:: Problem requirements ::
Find the line containing "(** The reader's" in the entries below. Restate it and each line after it, word for word, up to and including the line containing "intros [H1 H2 H3 H4 H5 H6 H7 H8] Hst Ha.".

:: Extracted entries ::
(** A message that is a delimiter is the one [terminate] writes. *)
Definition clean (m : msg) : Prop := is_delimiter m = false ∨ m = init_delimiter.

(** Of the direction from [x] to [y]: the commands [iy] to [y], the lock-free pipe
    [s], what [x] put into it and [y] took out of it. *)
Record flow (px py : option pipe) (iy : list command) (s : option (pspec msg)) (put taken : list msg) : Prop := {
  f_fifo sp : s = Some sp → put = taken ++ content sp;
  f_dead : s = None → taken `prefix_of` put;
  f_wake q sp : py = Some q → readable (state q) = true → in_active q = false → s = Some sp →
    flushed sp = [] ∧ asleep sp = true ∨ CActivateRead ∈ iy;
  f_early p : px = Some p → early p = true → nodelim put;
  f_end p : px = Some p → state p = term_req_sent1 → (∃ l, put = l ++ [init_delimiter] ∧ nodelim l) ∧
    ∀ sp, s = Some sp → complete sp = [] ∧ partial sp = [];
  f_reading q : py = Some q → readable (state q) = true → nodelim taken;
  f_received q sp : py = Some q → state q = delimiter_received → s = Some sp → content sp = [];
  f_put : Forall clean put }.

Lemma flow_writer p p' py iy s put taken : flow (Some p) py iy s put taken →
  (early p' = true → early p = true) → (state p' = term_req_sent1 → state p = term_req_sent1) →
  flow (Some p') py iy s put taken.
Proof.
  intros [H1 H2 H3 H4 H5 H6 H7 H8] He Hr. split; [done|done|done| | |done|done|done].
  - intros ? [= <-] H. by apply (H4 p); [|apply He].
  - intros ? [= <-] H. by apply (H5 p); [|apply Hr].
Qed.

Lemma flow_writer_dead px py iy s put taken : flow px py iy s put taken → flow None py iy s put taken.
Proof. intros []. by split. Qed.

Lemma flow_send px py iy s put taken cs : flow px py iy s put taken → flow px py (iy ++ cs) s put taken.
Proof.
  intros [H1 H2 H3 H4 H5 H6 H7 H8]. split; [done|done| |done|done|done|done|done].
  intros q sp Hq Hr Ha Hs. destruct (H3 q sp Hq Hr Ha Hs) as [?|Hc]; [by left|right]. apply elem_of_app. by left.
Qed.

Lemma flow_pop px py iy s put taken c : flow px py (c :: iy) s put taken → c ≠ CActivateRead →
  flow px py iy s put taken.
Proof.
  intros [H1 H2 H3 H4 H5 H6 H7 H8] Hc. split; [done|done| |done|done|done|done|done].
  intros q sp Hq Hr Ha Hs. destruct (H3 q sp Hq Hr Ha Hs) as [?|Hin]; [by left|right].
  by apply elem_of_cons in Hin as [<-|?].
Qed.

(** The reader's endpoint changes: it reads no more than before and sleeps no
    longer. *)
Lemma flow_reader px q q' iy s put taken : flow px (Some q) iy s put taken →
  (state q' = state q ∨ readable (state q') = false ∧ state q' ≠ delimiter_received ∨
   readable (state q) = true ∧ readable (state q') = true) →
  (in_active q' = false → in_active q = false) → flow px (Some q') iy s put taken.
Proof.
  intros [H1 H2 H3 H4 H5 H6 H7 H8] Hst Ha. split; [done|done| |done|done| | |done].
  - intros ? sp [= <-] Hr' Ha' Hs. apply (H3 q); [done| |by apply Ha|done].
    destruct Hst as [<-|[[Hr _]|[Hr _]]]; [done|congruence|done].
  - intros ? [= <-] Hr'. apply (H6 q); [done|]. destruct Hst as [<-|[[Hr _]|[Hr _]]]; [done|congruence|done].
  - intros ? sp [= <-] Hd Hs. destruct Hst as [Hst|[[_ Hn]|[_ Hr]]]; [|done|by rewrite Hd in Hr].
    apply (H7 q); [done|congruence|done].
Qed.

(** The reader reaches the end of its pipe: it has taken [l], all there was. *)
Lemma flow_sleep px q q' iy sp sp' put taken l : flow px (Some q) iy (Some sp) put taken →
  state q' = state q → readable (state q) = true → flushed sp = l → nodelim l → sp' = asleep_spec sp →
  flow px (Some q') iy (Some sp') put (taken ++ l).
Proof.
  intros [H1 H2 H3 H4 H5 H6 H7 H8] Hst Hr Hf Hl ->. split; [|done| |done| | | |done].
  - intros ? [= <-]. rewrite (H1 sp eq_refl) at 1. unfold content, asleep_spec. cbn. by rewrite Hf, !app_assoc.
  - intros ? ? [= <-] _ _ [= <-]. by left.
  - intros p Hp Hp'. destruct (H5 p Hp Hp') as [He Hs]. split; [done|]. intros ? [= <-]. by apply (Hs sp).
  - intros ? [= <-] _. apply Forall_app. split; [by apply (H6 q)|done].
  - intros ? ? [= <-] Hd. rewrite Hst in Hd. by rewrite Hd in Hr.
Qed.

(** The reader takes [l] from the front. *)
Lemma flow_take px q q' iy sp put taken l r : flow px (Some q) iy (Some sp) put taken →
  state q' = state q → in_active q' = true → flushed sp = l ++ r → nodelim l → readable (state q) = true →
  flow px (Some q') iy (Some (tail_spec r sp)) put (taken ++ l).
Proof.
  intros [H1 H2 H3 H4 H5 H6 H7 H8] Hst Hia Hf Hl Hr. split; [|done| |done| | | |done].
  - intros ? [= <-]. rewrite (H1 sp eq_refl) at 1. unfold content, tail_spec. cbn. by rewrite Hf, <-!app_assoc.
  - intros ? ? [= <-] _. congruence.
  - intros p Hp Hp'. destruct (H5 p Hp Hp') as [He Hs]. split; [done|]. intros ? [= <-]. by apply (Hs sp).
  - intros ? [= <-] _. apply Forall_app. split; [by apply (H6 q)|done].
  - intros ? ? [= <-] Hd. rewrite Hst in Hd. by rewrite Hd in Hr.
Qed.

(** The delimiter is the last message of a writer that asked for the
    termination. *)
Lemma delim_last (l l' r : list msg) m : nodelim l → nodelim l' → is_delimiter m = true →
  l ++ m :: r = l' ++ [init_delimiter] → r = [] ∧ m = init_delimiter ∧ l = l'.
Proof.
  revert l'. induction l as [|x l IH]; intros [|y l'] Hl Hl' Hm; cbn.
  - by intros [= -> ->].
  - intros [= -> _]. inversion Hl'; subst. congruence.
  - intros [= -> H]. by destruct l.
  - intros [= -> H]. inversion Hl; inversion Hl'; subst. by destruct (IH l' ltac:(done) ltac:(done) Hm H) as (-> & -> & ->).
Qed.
---
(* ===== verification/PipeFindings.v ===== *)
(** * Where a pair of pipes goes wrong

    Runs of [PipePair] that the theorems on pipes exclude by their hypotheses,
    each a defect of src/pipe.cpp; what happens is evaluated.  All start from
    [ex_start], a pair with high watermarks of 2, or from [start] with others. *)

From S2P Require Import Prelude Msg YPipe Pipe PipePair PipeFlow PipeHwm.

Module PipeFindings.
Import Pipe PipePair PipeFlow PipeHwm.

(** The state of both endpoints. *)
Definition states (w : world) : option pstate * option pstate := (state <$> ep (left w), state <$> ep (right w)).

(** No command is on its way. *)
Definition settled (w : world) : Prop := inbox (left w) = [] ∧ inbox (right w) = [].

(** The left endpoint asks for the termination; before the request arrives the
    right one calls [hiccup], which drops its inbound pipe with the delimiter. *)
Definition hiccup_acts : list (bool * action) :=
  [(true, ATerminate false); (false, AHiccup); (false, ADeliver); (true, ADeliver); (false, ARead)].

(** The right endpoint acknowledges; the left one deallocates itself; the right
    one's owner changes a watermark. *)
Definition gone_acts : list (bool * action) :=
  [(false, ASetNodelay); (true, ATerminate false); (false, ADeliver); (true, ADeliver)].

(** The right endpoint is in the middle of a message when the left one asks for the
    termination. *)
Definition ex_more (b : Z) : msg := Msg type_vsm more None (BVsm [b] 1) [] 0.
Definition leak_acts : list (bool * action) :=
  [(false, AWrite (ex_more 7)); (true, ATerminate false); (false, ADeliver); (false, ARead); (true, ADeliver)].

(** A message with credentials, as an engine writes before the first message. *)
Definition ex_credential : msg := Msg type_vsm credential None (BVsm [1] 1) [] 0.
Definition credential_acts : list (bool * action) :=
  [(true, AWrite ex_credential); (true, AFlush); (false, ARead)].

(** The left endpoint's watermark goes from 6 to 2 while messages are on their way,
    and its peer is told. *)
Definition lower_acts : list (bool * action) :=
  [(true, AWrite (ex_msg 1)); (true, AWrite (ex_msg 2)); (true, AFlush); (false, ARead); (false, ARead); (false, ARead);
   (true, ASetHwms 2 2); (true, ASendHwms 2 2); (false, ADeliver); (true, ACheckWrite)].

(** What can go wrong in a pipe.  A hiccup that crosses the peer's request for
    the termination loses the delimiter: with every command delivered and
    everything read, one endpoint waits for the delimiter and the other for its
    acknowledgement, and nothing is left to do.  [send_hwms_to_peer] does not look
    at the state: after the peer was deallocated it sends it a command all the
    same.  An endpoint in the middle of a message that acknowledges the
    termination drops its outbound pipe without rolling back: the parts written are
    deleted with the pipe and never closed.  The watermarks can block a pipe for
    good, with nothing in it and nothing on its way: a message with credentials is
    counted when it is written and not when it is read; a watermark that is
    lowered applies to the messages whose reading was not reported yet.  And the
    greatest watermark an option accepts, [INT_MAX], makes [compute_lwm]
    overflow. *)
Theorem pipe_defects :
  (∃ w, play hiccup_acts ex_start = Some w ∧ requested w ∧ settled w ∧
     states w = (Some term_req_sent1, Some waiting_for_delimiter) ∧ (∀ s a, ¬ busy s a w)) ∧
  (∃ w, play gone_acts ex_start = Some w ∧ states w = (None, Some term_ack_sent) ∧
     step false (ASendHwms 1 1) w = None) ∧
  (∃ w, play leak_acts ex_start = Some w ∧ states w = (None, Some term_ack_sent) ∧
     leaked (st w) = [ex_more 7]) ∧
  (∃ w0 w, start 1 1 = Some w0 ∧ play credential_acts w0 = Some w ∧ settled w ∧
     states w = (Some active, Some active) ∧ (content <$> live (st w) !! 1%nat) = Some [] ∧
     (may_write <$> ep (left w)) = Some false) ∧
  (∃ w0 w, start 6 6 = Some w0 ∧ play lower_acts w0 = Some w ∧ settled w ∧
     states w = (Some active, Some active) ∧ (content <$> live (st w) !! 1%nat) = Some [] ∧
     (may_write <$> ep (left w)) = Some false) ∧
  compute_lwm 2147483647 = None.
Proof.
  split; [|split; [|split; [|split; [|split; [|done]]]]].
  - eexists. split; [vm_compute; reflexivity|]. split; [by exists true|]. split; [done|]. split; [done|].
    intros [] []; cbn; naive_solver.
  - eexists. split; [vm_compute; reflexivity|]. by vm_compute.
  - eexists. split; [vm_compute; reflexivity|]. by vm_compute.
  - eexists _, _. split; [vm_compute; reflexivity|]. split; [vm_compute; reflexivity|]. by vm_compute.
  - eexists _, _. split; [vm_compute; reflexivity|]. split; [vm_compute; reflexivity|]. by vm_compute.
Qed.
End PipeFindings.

:: Answer for the task ::
(** The reader's endpoint changes: it reads no more than before and sleeps no
    longer. *)
Lemma flow_reader px q q' iy s put taken : flow px (Some q) iy s put taken →
  (state q' = state q ∨ readable (state q') = false ∧ state q' ≠ delimiter_received ∨
   readable (state q) = true ∧ readable (state q') = true) →
  (in_active q' = false → in_active q = false) → flow px (Some q') iy s put taken.
Proof.
  intros [H1 H2 H3 H4 H5 H6 H7 H8] Hst Ha. split; [done|done| |done|done| | |done].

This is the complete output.